{Of all lies, art is the least untrue - Flaubert}



Wednesday, July 16, 2014

The Killing


The Killing, Stanley Kubrick's film noir is about making, execution and failure of a heist plan. No doubt, it is perfectly planned and executed by Kubrick and the also by the bunch of tough guys on screen. But unlike the plan of tough guys, Kubrick succeeds brilliantly in his. It might well be the best of Kubrick's film I have seen (I might be saying this because I have seen it just half an hour ago and still title menu sounds are playing about the seventh race, and also because I found it a small tight film, not like the later opulent ones). What's most interesting thing about the film is its use of precise timing as a very intelligent way that seems to say in way that we are exactly following the film script, like the characters of the film have the tight grip of the plan, so as the director of the movie. At one point it says the we are running 15 minutes late, it generates so much tension as if the worst has come, because somehow we all know that its all going to fall apart, and just waiting for it, holding our breath. Director has taken a close control on character's doomed destinies, but we feel partly fate and partly fiendish femme fatale are responsible for the failure of this precise plan. The outcome of the film is like the line said by a character early in the film, 'This unique system of betting will more than likely result in a loss'.
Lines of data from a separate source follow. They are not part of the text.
(** The generic overload: the owners are paired with the impacted accounts in order,
    the last owner standing for the accounts beyond. *)
Fixpoint visit_impacted (impacted owners : list string) (last_owner : option string) : CO unit :=
  match impacted with
  | [] => st_ret tt
  | account_name :: impacted' =>
      let '(owner_name, owners', last_owner') :=
        match owners with
        | o :: owners' => (o, owners', Some o)
        | [] => match last_owner with
                | Some o => (o, [], last_owner)
                | None => (account_name, [], last_owner)
                end
        end in
      (let* c := st_get in
       on_new_operation account_name owner_name (co_processed_operation_id c)
         (co_processed_operation_type_id c) true) ;;;
      visit_impacted impacted' owners' last_owner'
  end.

Definition visit (v : op_view) (impacted owners : list string) : CO unit :=
  match v with
  | AccountCreate creator | AccountCreateWithDelegation creator | CreateClaimedAccount creator =>
      process_account_creation_op (Some creator)
  | Pow worker | Pow2 worker => visit_pow worker
  | AccountCreated new_account_name creator => visit_account_created new_account_name creator
  | _ => visit_impacted impacted owners None
  end.

Definition collect (operation_id : Z) (op : operation) (block_num : Z) : CO unit :=
  st_modify (fun c => set_processed operation_id (co_processed_operation_type_id c) (co_block_num c) c) ;;;
  st_assert (0 <=? which op) (CollectAssert "Negative value of operation type-id") ;;;
  st_assert (which op <? 32767) (CollectAssert "Too big value of operation type-id") ;;;
  st_modify (set_processed operation_id (i32 (which op)) block_num) ;;;
  (let '(impacted, owners) := impacted_accounts op in
   st_modify (on_collect op impacted) ;;;
   visit (view op) impacted owners).
(* ===== verification/IndexBuilds.v ===== *)
(** * Building indexes in the background ([indexes_controler.cpp])

    The monitor thread polls [hafd.indexes_constraints]; for every table with missing
    indexes it starts a thread that creates them one by one.  A build that fails is
    cleaned up by its own thread; a build whose connection was lost is noted in
    [indexes_to_reset] and cleaned up by the monitor.

    The monitor and the build threads interleave at their statements.  The server answers
    each of them: it is executed, refused, or the connection is lost, before or after
    the statement took effect.  A registered command may say IF NOT EXISTS; it is then
    executed without doing anything when the name is taken. *)

From S2P Require Import Prelude.
From Stdlib Require Import ZArith Lia String.
From stdpp Require Import base list strings gmap sets.

Inductive ix_status := Missing | Creating | Created.
Inductive physical := Invalid | Valid.

#[global] Instance ix_status_eq_dec : EqDecision ix_status.
Proof. solve_decision. Defined.
#[global] Instance physical_eq_dec : EqDecision physical.
Proof. solve_decision. Defined.

(** A CREATE INDEX CONCURRENTLY that is not completed may leave an invalid index behind. *)
Inductive answer :=
| Executed
| Refused (invalid_left : bool)
| ConnectionLost (applied invalid_left : bool).

(** Where a build thread is: the statement it executes next, with the indexes that are
    left to build. *)
Inductive build_at :=
| Connecting
| Looping (rest : list string)                      (* SET status = 'creating', or ANALYZE *)
| CreatingIndex (name : string) (rest : list string) (* CREATE INDEX CONCURRENTLY *)
| Marking (name : string) (rest : list string)      (* SET status = 'created' *)
| Dropping (name : string) (rest : list string)     (* DROP INDEX IF EXISTS *)
| Unmarking (name : string) (rest : list string)    (* SET status = 'missing' *)
| Ending                                            (* before finished_tables.insert *)
| Ended.                                            (* returned, not joined *)

(** Where the monitor is in its poll. *)
Inductive monitor_at :=
| PollBegin
| Resetting (remaining : list (string * string))    (* reset_indexes_of_lost_builds *)
| Starting                                          (* start_missing_index_builds *)
| Joining.                                          (* join_finished *)

Record world := {
  w_rows : gmap string (string * ix_status);        (* index name -> table, status *)
  w_physical : gmap string physical;                (* the indexes that exist *)
  w_finished_tables : gset string;
  w_indexes_to_reset : gmap string string;          (* index name -> table *)
  w_threads : gmap string (build_at * bool);        (* table -> thread, connection open *)
  w_monitor : monitor_at
}.

Definition set_rows (r : gmap string (string * ix_status)) (w : world) : world :=
  {| w_rows := r; w_physical := w_physical w; w_finished_tables := w_finished_tables w;
     w_indexes_to_reset := w_indexes_to_reset w; w_threads := w_threads w; w_monitor := w_monitor w |}.
Definition set_physical (p : gmap string physical) (w : world) : world :=
  {| w_rows := w_rows w; w_physical := p; w_finished_tables := w_finished_tables w;
     w_indexes_to_reset := w_indexes_to_reset w; w_threads := w_threads w; w_monitor := w_monitor w |}.
Definition set_finished (f : gset string) (w : world) : world :=
  {| w_rows := w_rows w; w_physical := w_physical w; w_finished_tables := f;
     w_indexes_to_reset := w_indexes_to_reset w; w_threads := w_threads w; w_monitor := w_monitor w |}.
Definition set_to_reset (m : gmap string string) (w : world) : world :=
  {| w_rows := w_rows w; w_physical := w_physical w; w_finished_tables := w_finished_tables w;
     w_indexes_to_reset := m; w_threads := w_threads w; w_monitor := w_monitor w |}.
Definition set_threads (t : gmap string (build_at * bool)) (w : world) : world :=
  {| w_rows := w_rows w; w_physical := w_physical w; w_finished_tables := w_finished_tables w;
     w_indexes_to_reset := w_indexes_to_reset w; w_threads := t; w_monitor := w_monitor w |}.
Definition set_monitor (m : monitor_at) (w : world) : world :=
  {| w_rows := w_rows w; w_physical := w_physical w; w_finished_tables := w_finished_tables w;
     w_indexes_to_reset := w_indexes_to_reset w; w_threads := w_threads w; w_monitor := m |}.

(** [UPDATE hafd.indexes_constraints SET status = ... WHERE index_constraint_name = ...] *)
Definition set_status (st : ix_status) (name : string) (w : world) : world :=
  match w_rows w !! name with
  | Some (table, _) => set_rows (<[name := (table, st)]> (w_rows w)) w
  | None => w
  end.

Definition drop_index (name : string) (w : world) : world := set_physical (delete name (w_physical w)) w.

Definition index_exists (name : string) (w : world) : bool := bool_decide (is_Some (w_physical w !! name)).

(** CREATE INDEX never touches an index that already has the name. *)
Definition create_index (left_behind : option physical) (name : string) (w : world) : world :=
  match left_behind with
  | Some p => if index_exists name w then w else set_physical (<[name := p]> (w_physical w)) w
  | None => w
  end.

Definition left_invalid (invalid_left : bool) : option physical := if invalid_left then Some Invalid else None.

(** [SELECT index_constraint_name ... WHERE status = 'missing' AND table_name = ...] *)
Definition missing_of (table : string) (w : world) : list string :=
  map fst (filter (fun r => r.2 = (table, Missing)) (map_to_list (w_rows w))).

(** ** [build_missing_indexes] *)

Section commands.
  (** Whether the command registered for an index says IF NOT EXISTS. *)
  Context (if_not_exists : string -> bool).

(** A build whose connection was lost notes its index and stops. *)
Definition note_lost (table name : string) (w : world) : (build_at * bool) * world :=
  ((Ending, false), set_to_reset (<[name := table]> (w_indexes_to_reset w)) w).

(** A statement on a connection that is already lost fails without reaching the server. *)
Definition answer_on (open : bool) (a : answer) : answer := if open then a else ConnectionLost false false.

(** One statement of the thread of [table]; the error of [reset_failed_index] is only
    logged. *)
Definition build_turn (table : string) (th : build_at * bool) (a : answer) (w : world) :
    (build_at * bool) * world :=
  let '(pc, open) := th in
  let a := answer_on open a in
  match pc with
  | Connecting =>
      match a with
      | Executed => ((Looping (missing_of table w), true), w)
      | _ => ((Ending, open), w)
      end
  | Looping [] => ((Ending, open), w)                    (* ANALYZE; errors are logged *)
  | Looping (name :: rest) =>
      match a with
      | Executed => ((CreatingIndex name rest, open), set_status Creating name w)
      | Refused _ => ((Dropping name rest, open), w)
      | ConnectionLost applied _ => note_lost table name (if applied then set_status Creating name w else w)
      end
  | CreatingIndex name rest =>
      match a with
      | Executed =>
          if index_exists name w
          then (if if_not_exists name then (Marking name rest, open) else (Dropping name rest, open), w)
          else ((Marking name rest, open), create_index (Some Valid) name w)
      | Refused invalid_left =>
          ((Dropping name rest, open), create_index (left_invalid invalid_left) name w)
      | ConnectionLost applied invalid_left =>
          note_lost table name
            (create_index (if applied then Some Valid else left_invalid invalid_left) name w)
      end
  | Marking name rest =>
      match a with
      | Executed => ((Looping rest, open), set_status Created name w)
      | Refused _ => ((Dropping name rest, open), w)
      | ConnectionLost applied _ => note_lost table name (if applied then set_status Created name w else w)
      end
  | Dropping name rest =>
      match a with
      | Executed => ((Unmarking name rest, open), drop_index name w)
      | Refused _ => ((Looping rest, open), w)
      | ConnectionLost applied _ => ((Looping rest, false), if applied then drop_index name w else w)
      end
  | Unmarking name rest =>
      match a with
      | Executed => ((Looping rest, open), set_status Missing name w)
      | Refused _ => ((Looping rest, open), w)
      | ConnectionLost applied _ => ((Looping rest, false), if applied then set_status Missing name w else w)
      end
  | Ending => ((Ended, open), set_finished ({[table]} ∪ w_finished_tables w) w)
  | Ended => (th, w)
  end.

(** ** The monitor *)

(** [reset_interrupted_index_builds], before the first poll. *)
Definition reset_interrupted_index_builds (w : world) : world :=
  set_rows ((fun r => if decide (r.2 = Creating) then (r.1, Missing) else r) <$> w_rows w) w.

(** [reset_failed_index] for the monitor, with the answers to its two statements; the
    entry is erased when both were executed. *)
Definition reset_lost_index (name : string) (a1 a2 : answer) (w : world) : answer * world :=
  match a1 with
  | Refused b => (Refused b, w)
  | ConnectionLost applied b => (ConnectionLost applied b, if applied then drop_index name w else w)
  | Executed =>
      let w1 := drop_index name w in
      match a2 with
      | Executed =>
          let w2 := set_status Missing name w1 in
          (Executed, set_to_reset (delete name (w_indexes_to_reset w2)) w2)
      | Refused b => (Refused b, w1)
      | ConnectionLost applied b => (ConnectionLost applied b, if applied then set_status Missing name w1 else w1)
      end
  end.

(** [table_name LIKE 'hafd.%'] *)
Definition is_hafd (table : string) : bool := String.prefix "hafd." table.

(** The tables the query of [start_missing_index_builds] returns. *)
Definition tables_to_build (w : world) : list string :=
  let rows := map snd (map_to_list (w_rows w)) in
  remove_dups (map fst (filter (fun r => r.2 = Missing /\ is_hafd r.1 = true /\ (r.1, Creating) ∉ rows) rows)).

Definition start_build (table : string) (w : world) : world :=
  match w_threads w !! table with
  | Some _ => w                                          (* is_running *)
  | None => set_threads (<[table := (Connecting, true)]> (w_threads w)) w
  end.

Definition start_missing_index_builds (w : world) : world :=
  foldl (fun w table => start_build table w) w (tables_to_build w).

(** [join_finished] *)
Definition join_finished (w : world) : world :=
  set_finished ∅ (set_threads (filter (fun th => th.1 ∉ w_finished_tables w) (w_threads w)) w).

(** The statements that clean up after a failed build. *)
Definition cleaning_up (pc : build_at) : bool :=
  match pc with Dropping _ _ | Unmarking _ _ => true | _ => false end.

Section system.
  Context (tolerant : bool).

(** [tolerant] allows clean-up statements to fail; without it a thread's own clean-up is
    executed and the monitor's is executed or loses its connection. *)
Definition cleanup_ok (th : build_at * bool) (a : answer) : Prop :=
  tolerant = true \/ cleaning_up th.1 = false \/ answer_on th.2 a = Executed.

Definition reset_ok (a : answer) : Prop := tolerant = true \/ match a with Refused _ => False | _ => True end.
In the classic case dim husband and prim beauty, George Peatty (Elisha Cook Jr.) tells the secret plan to to his wife, Sherry Peatty (Marie Windsor), who in turn involves her love interest to back stab her husband. The end of the couple is pretty sad in the film and as Sherry remarks, "This is a bad joke without a punch line". But this episode adds the flair of doom in the film, we now know that all can not be happy and we also know that plan can not work out, so we know the inevitability of a lose-lose situation. It, along with other sneaky brief touches of characterization, also points out that the robbery didn't fail because of the flaw in plan, but because human beings were involved in it, so were their desires, dreams and intentions, which both drove and doomed it.

The ending of The Killing is just great. It is not great the way dollars fly in air but how a little doggy runs for them. The last scene is a perfect killing, where no blood flows, its a killing of fiscal dreams. It is brilliant how enervated Johnny Clay (Sterling Hayden, the eccentric Brig. Gen. Jack D. Ripper of Dr. Strangelove) surrenders, saying " Nah, what's the difference". Its the moment he stops dreaming, a moment of no hope.